Stored data:
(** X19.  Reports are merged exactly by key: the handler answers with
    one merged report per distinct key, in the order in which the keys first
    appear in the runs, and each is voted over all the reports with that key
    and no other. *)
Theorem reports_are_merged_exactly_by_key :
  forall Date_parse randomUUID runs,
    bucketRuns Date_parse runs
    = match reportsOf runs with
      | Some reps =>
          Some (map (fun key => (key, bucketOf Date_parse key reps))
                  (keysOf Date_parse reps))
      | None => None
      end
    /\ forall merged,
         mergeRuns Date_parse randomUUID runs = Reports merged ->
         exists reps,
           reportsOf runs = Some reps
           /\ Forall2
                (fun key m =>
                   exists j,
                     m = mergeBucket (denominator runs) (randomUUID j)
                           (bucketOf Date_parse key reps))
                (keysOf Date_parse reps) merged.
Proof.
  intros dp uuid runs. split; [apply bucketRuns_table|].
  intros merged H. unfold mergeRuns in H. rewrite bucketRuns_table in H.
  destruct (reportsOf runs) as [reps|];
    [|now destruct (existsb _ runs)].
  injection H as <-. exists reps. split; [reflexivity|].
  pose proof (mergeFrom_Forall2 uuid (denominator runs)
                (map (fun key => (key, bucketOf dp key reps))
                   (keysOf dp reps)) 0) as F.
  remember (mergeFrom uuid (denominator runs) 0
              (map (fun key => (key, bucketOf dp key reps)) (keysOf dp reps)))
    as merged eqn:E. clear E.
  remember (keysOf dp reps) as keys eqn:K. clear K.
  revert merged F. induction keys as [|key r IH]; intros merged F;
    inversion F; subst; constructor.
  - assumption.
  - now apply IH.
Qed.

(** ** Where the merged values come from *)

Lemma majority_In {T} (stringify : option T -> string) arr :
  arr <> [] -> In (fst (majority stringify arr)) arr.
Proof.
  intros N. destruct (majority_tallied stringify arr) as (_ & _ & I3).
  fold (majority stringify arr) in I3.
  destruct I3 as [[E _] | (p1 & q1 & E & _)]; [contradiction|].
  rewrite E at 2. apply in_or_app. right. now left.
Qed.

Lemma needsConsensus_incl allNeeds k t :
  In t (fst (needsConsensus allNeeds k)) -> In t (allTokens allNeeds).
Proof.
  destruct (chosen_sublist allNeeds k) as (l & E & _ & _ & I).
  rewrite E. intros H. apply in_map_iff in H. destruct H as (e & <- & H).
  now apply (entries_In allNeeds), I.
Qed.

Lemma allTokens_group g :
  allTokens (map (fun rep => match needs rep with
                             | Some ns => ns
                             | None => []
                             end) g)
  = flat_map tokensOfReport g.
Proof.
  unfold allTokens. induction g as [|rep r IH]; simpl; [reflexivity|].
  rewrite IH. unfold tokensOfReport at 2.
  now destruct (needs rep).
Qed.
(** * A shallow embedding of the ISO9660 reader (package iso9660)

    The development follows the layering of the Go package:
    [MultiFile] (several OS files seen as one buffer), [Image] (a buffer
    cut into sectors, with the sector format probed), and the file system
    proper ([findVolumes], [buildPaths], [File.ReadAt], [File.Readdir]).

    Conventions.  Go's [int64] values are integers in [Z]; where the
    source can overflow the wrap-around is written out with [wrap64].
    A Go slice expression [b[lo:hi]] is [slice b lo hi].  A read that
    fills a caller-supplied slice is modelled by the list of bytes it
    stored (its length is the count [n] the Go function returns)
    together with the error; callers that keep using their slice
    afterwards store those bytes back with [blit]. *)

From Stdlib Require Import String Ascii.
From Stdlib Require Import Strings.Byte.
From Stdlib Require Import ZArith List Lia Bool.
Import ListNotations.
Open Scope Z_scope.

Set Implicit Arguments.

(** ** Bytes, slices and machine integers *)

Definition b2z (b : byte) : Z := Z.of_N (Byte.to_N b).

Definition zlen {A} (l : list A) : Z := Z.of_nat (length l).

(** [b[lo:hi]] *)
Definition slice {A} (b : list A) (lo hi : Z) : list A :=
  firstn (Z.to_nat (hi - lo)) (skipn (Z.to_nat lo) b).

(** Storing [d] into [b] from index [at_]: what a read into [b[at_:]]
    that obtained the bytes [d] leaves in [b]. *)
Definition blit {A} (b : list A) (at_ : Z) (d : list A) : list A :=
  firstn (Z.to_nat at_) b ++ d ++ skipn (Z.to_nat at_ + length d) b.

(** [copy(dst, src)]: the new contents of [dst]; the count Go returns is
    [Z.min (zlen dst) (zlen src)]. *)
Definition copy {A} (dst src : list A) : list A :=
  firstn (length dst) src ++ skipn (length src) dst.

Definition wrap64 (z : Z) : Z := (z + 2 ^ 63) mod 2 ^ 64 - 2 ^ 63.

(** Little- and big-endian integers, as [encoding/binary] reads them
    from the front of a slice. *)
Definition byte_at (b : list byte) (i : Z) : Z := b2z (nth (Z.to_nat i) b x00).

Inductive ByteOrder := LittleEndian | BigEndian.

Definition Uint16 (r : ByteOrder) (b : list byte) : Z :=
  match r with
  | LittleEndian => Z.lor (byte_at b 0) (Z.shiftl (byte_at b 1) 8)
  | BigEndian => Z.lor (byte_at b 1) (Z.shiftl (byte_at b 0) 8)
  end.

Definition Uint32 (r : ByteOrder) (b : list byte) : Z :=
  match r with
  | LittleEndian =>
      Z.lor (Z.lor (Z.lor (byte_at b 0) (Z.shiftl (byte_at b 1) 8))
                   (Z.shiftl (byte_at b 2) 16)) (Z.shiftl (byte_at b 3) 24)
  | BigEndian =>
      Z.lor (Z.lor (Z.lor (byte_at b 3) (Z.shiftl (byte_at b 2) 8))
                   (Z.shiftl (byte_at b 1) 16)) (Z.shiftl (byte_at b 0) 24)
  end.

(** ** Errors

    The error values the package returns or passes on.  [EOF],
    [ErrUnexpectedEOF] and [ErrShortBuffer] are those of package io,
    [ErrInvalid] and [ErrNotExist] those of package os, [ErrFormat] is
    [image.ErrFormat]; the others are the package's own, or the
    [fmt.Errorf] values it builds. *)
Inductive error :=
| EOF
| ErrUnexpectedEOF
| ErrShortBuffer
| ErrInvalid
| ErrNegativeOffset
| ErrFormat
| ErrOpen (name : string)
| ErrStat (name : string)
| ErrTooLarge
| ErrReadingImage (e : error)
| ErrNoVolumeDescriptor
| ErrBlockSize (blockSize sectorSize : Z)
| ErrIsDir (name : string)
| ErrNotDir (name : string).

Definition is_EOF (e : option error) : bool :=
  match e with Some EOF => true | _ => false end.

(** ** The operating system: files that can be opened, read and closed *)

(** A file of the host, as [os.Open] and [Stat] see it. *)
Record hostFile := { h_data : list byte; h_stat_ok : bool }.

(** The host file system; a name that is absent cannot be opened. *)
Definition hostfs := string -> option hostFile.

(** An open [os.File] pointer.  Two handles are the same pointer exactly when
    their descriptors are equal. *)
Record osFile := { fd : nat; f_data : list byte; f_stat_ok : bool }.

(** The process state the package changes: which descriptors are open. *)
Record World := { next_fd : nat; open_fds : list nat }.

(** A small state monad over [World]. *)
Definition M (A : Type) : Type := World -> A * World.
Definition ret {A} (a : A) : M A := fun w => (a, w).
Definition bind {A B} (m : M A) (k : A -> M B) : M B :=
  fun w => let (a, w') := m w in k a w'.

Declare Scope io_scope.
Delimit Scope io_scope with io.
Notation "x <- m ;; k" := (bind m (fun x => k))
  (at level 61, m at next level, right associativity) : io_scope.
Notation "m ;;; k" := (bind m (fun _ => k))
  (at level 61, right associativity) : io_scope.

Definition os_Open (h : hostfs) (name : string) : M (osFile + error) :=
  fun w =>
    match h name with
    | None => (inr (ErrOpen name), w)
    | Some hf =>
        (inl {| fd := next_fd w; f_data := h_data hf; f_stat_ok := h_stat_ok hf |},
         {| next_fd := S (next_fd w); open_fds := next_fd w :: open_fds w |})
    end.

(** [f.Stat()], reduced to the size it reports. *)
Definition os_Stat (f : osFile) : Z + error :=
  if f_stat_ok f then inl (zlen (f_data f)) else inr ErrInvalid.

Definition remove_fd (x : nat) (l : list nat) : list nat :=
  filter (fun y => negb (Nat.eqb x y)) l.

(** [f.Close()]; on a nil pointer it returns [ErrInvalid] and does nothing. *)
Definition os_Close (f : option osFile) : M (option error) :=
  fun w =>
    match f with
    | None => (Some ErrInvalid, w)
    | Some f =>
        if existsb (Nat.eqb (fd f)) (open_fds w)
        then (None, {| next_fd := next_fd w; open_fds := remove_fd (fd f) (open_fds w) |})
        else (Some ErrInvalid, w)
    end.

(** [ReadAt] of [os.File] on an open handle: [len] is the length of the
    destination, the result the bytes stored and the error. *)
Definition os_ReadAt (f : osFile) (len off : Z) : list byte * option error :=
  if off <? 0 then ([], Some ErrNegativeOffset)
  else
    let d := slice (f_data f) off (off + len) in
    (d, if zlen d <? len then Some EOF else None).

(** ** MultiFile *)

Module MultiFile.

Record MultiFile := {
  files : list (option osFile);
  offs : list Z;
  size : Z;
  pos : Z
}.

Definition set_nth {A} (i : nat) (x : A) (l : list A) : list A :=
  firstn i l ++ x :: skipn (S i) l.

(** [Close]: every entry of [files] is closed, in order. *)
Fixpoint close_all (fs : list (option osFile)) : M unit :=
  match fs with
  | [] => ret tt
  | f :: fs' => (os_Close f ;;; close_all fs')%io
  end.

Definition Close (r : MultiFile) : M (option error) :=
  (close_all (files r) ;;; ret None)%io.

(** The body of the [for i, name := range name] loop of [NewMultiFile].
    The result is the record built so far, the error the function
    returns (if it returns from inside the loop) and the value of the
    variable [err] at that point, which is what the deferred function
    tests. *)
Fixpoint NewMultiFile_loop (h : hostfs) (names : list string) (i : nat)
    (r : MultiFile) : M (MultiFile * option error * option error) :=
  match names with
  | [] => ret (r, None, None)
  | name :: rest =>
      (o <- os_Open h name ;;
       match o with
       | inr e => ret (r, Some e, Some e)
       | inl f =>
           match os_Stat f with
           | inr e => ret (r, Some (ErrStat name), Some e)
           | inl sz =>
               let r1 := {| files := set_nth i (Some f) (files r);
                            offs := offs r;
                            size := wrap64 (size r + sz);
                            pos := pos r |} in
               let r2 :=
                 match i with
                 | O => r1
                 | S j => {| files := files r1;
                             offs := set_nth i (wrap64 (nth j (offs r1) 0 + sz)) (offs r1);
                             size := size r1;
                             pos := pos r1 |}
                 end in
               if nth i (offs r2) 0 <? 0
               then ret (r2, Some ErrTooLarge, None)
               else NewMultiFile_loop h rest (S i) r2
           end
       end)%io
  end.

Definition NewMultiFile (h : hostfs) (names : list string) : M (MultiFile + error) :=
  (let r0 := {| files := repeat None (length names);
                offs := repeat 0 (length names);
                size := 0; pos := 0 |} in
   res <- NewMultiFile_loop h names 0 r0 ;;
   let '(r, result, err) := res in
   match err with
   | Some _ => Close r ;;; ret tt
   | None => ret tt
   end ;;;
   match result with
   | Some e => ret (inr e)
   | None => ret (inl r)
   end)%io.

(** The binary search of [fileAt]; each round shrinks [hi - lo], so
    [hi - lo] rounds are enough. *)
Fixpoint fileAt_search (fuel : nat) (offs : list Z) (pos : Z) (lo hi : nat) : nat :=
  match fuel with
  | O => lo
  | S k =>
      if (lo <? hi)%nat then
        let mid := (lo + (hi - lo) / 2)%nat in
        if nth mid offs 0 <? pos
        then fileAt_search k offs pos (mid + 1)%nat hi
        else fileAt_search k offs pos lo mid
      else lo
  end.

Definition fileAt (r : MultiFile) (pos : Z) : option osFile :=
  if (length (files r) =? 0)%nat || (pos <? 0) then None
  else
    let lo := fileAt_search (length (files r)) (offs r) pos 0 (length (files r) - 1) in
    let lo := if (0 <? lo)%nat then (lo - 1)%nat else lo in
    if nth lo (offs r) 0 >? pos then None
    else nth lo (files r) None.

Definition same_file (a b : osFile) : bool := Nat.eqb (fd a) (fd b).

TASK OBJECTIVE: Above are the records. Print exactly, and only, the lines from the line with "bucketRuns Date_parse runs" to the line with "pose proof (mergeFrom_Forall2", both inclusive.

FINISHED TASK:
    bucketRuns Date_parse runs
    = match reportsOf runs with
      | Some reps =>
          Some (map (fun key => (key, bucketOf Date_parse key reps))
                  (keysOf Date_parse reps))
      | None => None
      end
    /\ forall merged,
         mergeRuns Date_parse randomUUID runs = Reports merged ->
         exists reps,
           reportsOf runs = Some reps
           /\ Forall2
                (fun key m =>
                   exists j,
                     m = mergeBucket (denominator runs) (randomUUID j)
                           (bucketOf Date_parse key reps))
                (keysOf Date_parse reps) merged.
Proof.
  intros dp uuid runs. split; [apply bucketRuns_table|].
  intros merged H. unfold mergeRuns in H. rewrite bucketRuns_table in H.
  destruct (reportsOf runs) as [reps|];
    [|now destruct (existsb _ runs)].
  injection H as <-. exists reps. split; [reflexivity|].
  pose proof (mergeFrom_Forall2 uuid (denominator runs)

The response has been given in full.